TASK PROMPT: When you reach the line that contains "ScoreInterviewRoute.parse_response JSON_parse text" in the data below, start reproducing lines exactly, and stop after the line that contains "dimensions. *)".

MATERIAL SHOWN:
(** Lines 159-165. *)
Definition linearity_ratio (normal_operating_point : num) (results : list num)
    : M num num :=
  try_except
    (results_0 ← list_getitem results 0;
     results_1 ← list_getitem results 1;
     truediv (normal_operating_point - results_0)
             (results_1 - normal_operating_point))
    (λ e, if is_ZeroDivisionError e then Some (mret (num_lit 1)) else None).

(** Lines 159-172: the linearity diagnostic. *)
Definition linearity_diagnostic (normal_operating_point : num)
    (results : list num) (parameter : string) : M num unit :=
  second_derivative ← linearity_ratio normal_operating_point results;
  if num_eqb (np_round second_derivative 5) (num_lit 1) then mret tt
  else print (not_linear_message parameter second_derivative).

(** Lines 116-176: the body of the loop over the parameters. *)
Definition loop_body (parameter_values : loc) (normal_operating_point : num)
    (interval_width : width_policy num)
    (differentiation_interval_values : option (gmap string (list num)))
    (sensitivities : dict (sensitivity num))
    (parameter : string) (normal_value : num)
    : M num (dict (sensitivity num)) :=
  interval ← differentiation_interval interval_width
               differentiation_interval_values parameter normal_value;
  results ← evaluate_interval parameter_values parameter interval [];
  results_1 ← list_getitem results 1;
  results_0 ← list_getitem results 0;
  let res_diff := results_1 - results_0 in
  interval_1 ← list_getitem interval 1;
  interval_0 ← list_getitem interval 0;
  absolute ← truediv res_diff (interval_1 - interval_0);
  relative ← truediv (absolute * normal_value) normal_operating_point;
  linearity_diagnostic normal_operating_point results parameter;;
  mret (dict_set sensitivities parameter
          (mkSensitivity (np_round absolute 0) (np_round relative 2))).
(** [place] raises [KeyError] at an uncovered gate without a chosen cut. *)
Lemma build_cover_unknown_output graph chosen_cut labels pre o post LUTs :
  build_cover graph chosen_cut labels (Some pre) = Ok LUTs →
  o ∉ primary_inputs graph → chosen_cut !! o = None →
  build_cover graph chosen_cut labels (Some (pre ++ o :: post)) = Raise (KeyError o).
Proof.
  intros Hrun HPI Hnone. pose proof Hrun as Hrun'.
  unfold build_cover in Hrun'. apply bind_Ok in Hrun' as (st & Hloop & _).
  assert (o ∉ st.1) as Hcov.
  { assert (cover_inv (primary_inputs graph) chosen_cut pre st
            ∧ Forall (lut_ok (primary_inputs graph) chosen_cut labels) st.2)
      as [(_ & Hcov & _) Hluts].
    { revert Hloop.
      apply (for_each_inv
               (λ _ s, cover_inv (primary_inputs graph) chosen_cut pre s
                       ∧ Forall (lut_ok (primary_inputs graph) chosen_cut labels) s.2)).
      - split; [|constructor]. unfold cover_inv. simpl.
        split_and!; [constructor | set_solver | set_solver].
      - intros p x q s s1 Hel [Hinv Hluts] Hplace. split.
        + eapply place_inv; [|done|done]. intros Hx. apply needed_output; [|done].
          rewrite Hel. apply elem_of_app. right. left.
        + by eapply place_ok. }
    intros (l & -> & Hl)%Hcov%list_elem_of_fmap.
    rewrite Forall_forall in Hluts.
    destruct (Hluts l Hl) as (_ & C & HC & _). congruence. }
  unfold build_cover. rewrite for_each_app, Hloop. simpl.
  rewrite bool_decide_eq_false_2 by tauto.
  unfold get. by rewrite Hnone.
Qed.

(** X19.  Asking for an output that is no key of the graph makes the
    pipeline raise [KeyError] for the first such output, when the run on
    the outputs before it returns; no cover is returned. *)
Theorem unknown_output_raises_KeyError graph K cut_limit pre o post r :
  graph_wf graph →
  map_with_area_optimized_flow graph K (Some pre) cut_limit = Ok r →
  o ∉ keys graph →
  map_with_area_optimized_flow graph K (Some (pre ++ o :: post)) cut_limit
  = Raise (KeyError o).
Proof.
  intros Hwf Hrun Ho. unfold map_with_area_optimized_flow in *.
  apply bind_Ok in Hrun as (nc & Henum & Hrun). rewrite Henum. simpl.
  apply bind_Ok in Hrun as ([[labels nc'] cd] & Hlab & Hrun). rewrite Hlab. simpl.
  apply bind_Ok in Hrun as ([chosen af] & Hrec & Hrun). rewrite Hrec. simpl.
  apply bind_Ok in Hrun as (LUTs & Hcover & _).
  rewrite (build_cover_unknown_output _ _ _ _ _ _ _ Hcover); [done | |].
  - intros HPI. by apply Ho, primary_inputs_keys.
  - destruct (flowmap_labels_Ok _ _ _ _ _ _ Hwf Hlab)
      as (Heq & topo & fanouts & Hts & Hlok).
    assert (nc' = nc) as -> by done.
    destruct (topo_sort_Ok graph Hwf _ _ Hts) as (_ & _ & Hall & _).
    assert (∀ v, v ∈ keys graph → v ∉ primary_inputs graph →
              ∃ cs C0, nc !! v = Some cs ∧ C0 ∈ cs ∧ admissible labels cd v C0)
      as Hadm.
    { intros v Hv HPI. eapply labels_ok_admissible; [done | by apply Hall | done]. }
    destruct (area_recovery_Ok _ _ _ _ _ _ _ Hwf Hadm Hrec o) as [Hdom _].
    destruct (chosen !! o) eqn:Hc; [|done]. exfalso. apply Ho, Hdom. by eauto.
Qed.

Lemma unknown_output_raises_KeyError_witness :
  map_with_area_optimized_flow Scenario.and_or 2 (Some (["and1"] ++ "z" :: ["or1"])) None
  = Raise (KeyError "z").
Proof.
  eapply (unknown_output_raises_KeyError Scenario.and_or 2 None ["and1"] "z" ["or1"]).
  - by_compute.
  - vm_compute. reflexivity.
  - by_compute.
Defined.
(** The backoff schedule as the specification words it: no delay before
    the first attempt, and [baseDelay * multiplier ^ k] before attempt
    [k]. *)
Definition claimed_delay_before (k : nat) : option Q :=
  match k with
  | O => None
  | S _ => Some (ElevenLabs.BASE_DELAY_MS
                 * ElevenLabs.BACKOFF_MULTIPLIER ^ Z.of_nat k)%Q
  end.

(** Equality of two optional delays, as numbers. *)
Definition same_delay (a b : option Q) : Prop :=
  match a, b with
  | Some x, Some y => (x == y)%Q
  | None, None => True
  | _, _ => False
  end.

(** The retriever as the specification words it: whenever the source is
    not ready for the first [k] polls and then ready, the transcript is
    returned after [k + 1] polls, with the worded delay before each. *)
Definition retriever_as_worded : Prop :=
  forall (source : nat -> ElevenLabs.FetchResult) (id : list N) (k : nat)
         (json : option JValue),
    (forall i, (i < k)%nat ->
               exists body, source i = ElevenLabs.HttpResponse 202 body) ->
    source k = ElevenLabs.HttpResponse 200 json ->
    let run := ElevenLabs.fetchTranscript source id in
    snd run = ElevenLabs.read_transcript json
    /\ polls (fst run) = S k
    /\ forall j, (j <= k)%nat ->
        same_delay (delay_before (fst run) j) (claimed_delay_before j).

(** The parse step as the specification words it. *)
Definition fallback_as_worded (JSON_parse : list N -> option JValue) : Prop :=
  forall text : list N,
    ScoreInterviewRoute.parse_response JSON_parse text
    = SpecWording.parse_response JSON_parse text.

(** ** Concrete inputs of the examples *)

Module Examples.

Definition ip : list N := lit "10.200.200.1".

(** The limiter of a freshly started process. *)
Definition fresh : LimiterState := mkLimiter ∅ 0.

(** A limiter holding two timestamps for [ip] in the retrieval
    namespace. *)
Definition busy : LimiterState :=
  mkLimiter {[ lit "conversations:10.200.200.1" := [1000; 1500] ]} 7.

Definition entry (key : string) (points : Q) : JValue :=
  JObj [ (lit "name", JStr (lit key));
         (lit "score", JNum (Fin points));
         (lit "feedback", JStr (lit "I expected more.")) ].

Definition five_dimensions : JValue :=
  JArr [ entry "communication" 7; entry "technical" 6;
         entry "behavioural" 5; entry "confidence" 8;
         entry "questionsAsked" 4 ].

Definition one_moment : JValue :=
  JObj [ (lit "type", JStr (lit "inaccuracy"));
         (lit "question", JStr (lit "What did you use on the backend?"));
         (lit "quote", JStr (lit "We used React for the backend."));
         (lit "explanation", JStr (lit "React is a frontend library.")) ].

(** A scoring payload with the given rating, tier, verdict and
    dimensions. *)
Definition scoring_of (rating : Q) (tier verdict : string) (dims : JValue)
  : JValue :=
  JObj [ (lit "eloRating", JNum (Fin rating));
         (lit "tier", JStr (lit tier));
         (lit "verdict", JStr (lit verdict));
         (lit "bossSummary", JStr (lit "We are done here."));
         (lit "dimensions", dims);
         (lit "moments", JArr [ one_moment ]);
         (lit "isPartial", JBool false) ].

Definition scoring (rating : Q) (tier verdict : string) : JValue :=
  scoring_of rating tier verdict five_dimensions.

(** Five entries, one key twice and one key missing. *)
Definition repeated_key : list JValue :=
  [ entry "communication" 7; entry "communication" 6;
    entry "behavioural" 5; entry "confidence" 8;
    entry "questionsAsked" 4 ].

(** A transcript body of the conversation route. *)
Definition transcript_body : JValue :=
  JObj [ (lit "ready", JBool true);
         (lit "transcript",
          JArr [ JObj [ (lit "role", JStr (lit "agent"));
                        (lit "message", JStr (lit "Sit down.")) ] ]) ].

Definition conversation : list N := lit "conv_0123456789".

(** JSON text written with apostrophes in place of the double quotes. *)
Definition json_text (s : string) : list N :=
  List.map (fun c => if (c =? 39)%N then 34%N else c) (lit s).

(** The text of a valid scoring payload with rating 1450, labelled with
    the wrong tier. *)
Definition payload_text : list N :=
  json_text "{'eloRating': 1450, 'tier': 'Impressive', 'verdict': 'NOT HIRED', 'bossSummary': 'We are done here.', 'dimensions': [{'name': 'communication', 'score': 7, 'feedback': 'I expected more.'}, {'name': 'technical', 'score': 6, 'feedback': 'I expected more.'}, {'name': 'behavioural', 'score': 5, 'feedback': 'I expected more.'}, {'name': 'confidence', 'score': 8, 'feedback': 'I expected more.'}, {'name': 'questionsAsked', 'score': 4, 'feedback': 'I expected more.'}], 'moments': [{'type': 'inaccuracy', 'question': 'What did you use on the backend?', 'quote': 'We used React for the backend.', 'explanation': 'React is a frontend library.'}], 'isPartial': false}".

(** The payload inside a markdown fence. *)
Definition fenced_reply : list N :=
  lit "```json" ++ [10%N] ++ payload_text ++ [10%N] ++ lit "```".

(** The payload followed by a remark that has braces of its own. *)
Definition chatty_reply : list N :=
  payload_text ++ lit " Consider the matter {closed}.".

(** A request with a transcript and a CV of the given lengths. *)
Definition sized_request (transcriptLength cvLength : Z) : JValue :=
  JObj [ (lit "transcript", JStr (repeat 120%N (Z.to_nat transcriptLength)));
         (lit "cvText", JStr (repeat 120%N (Z.to_nat cvLength))) ].

(** A collaborator that answers every message with [payload_text]. *)
Definition collaborator (content : list N)
  : option (list ScoreInterviewRoute.ContentBlock) :=
  Some [ ScoreInterviewRoute.TextBlock payload_text ].

Definition scored (key : string) (points : Q) : Dimension :=
  mkDimension (lit key) (Fin points) (lit "I expected more.").

(** The result the validator builds from [scoring]. *)
Definition validated (rating : Z) (t : BossTier) (v : Verdict)
  : ScoringResults :=
  {| eloRating := Fin (inject_Z rating);
     tier := t;
     verdict := v;
     bossSummary := lit "We are done here.";
     dimensions :=
       [ scored "communication" 7; scored "technical" 6;
         scored "behavioural" 5; scored "confidence" 8;
         scored "questionsAsked" 4 ];
     moments :=
       [ mkMoment (lit "inaccuracy") (lit "What did you use on the backend?")
           (lit "We used React for the backend.")
           (lit "React is a frontend library.") ];
     isPartial := false;
     note := None |}.

End Examples.

(** ** [src/components/ResultsStep.tsx]: the colour of a rating *)

Module ResultsStep.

EXPECTED OUTPUT:
    ScoreInterviewRoute.parse_response JSON_parse text
    = SpecWording.parse_response JSON_parse text.

(** ** Concrete inputs of the examples *)

Module Examples.

Definition ip : list N := lit "10.200.200.1".

(** The limiter of a freshly started process. *)
Definition fresh : LimiterState := mkLimiter ∅ 0.

(** A limiter holding two timestamps for [ip] in the retrieval
    namespace. *)
Definition busy : LimiterState :=
  mkLimiter {[ lit "conversations:10.200.200.1" := [1000; 1500] ]} 7.

Definition entry (key : string) (points : Q) : JValue :=
  JObj [ (lit "name", JStr (lit key));
         (lit "score", JNum (Fin points));
         (lit "feedback", JStr (lit "I expected more.")) ].

Definition five_dimensions : JValue :=
  JArr [ entry "communication" 7; entry "technical" 6;
         entry "behavioural" 5; entry "confidence" 8;
         entry "questionsAsked" 4 ].

Definition one_moment : JValue :=
  JObj [ (lit "type", JStr (lit "inaccuracy"));
         (lit "question", JStr (lit "What did you use on the backend?"));
         (lit "quote", JStr (lit "We used React for the backend."));
         (lit "explanation", JStr (lit "React is a frontend library.")) ].

(** A scoring payload with the given rating, tier, verdict and
    dimensions. *)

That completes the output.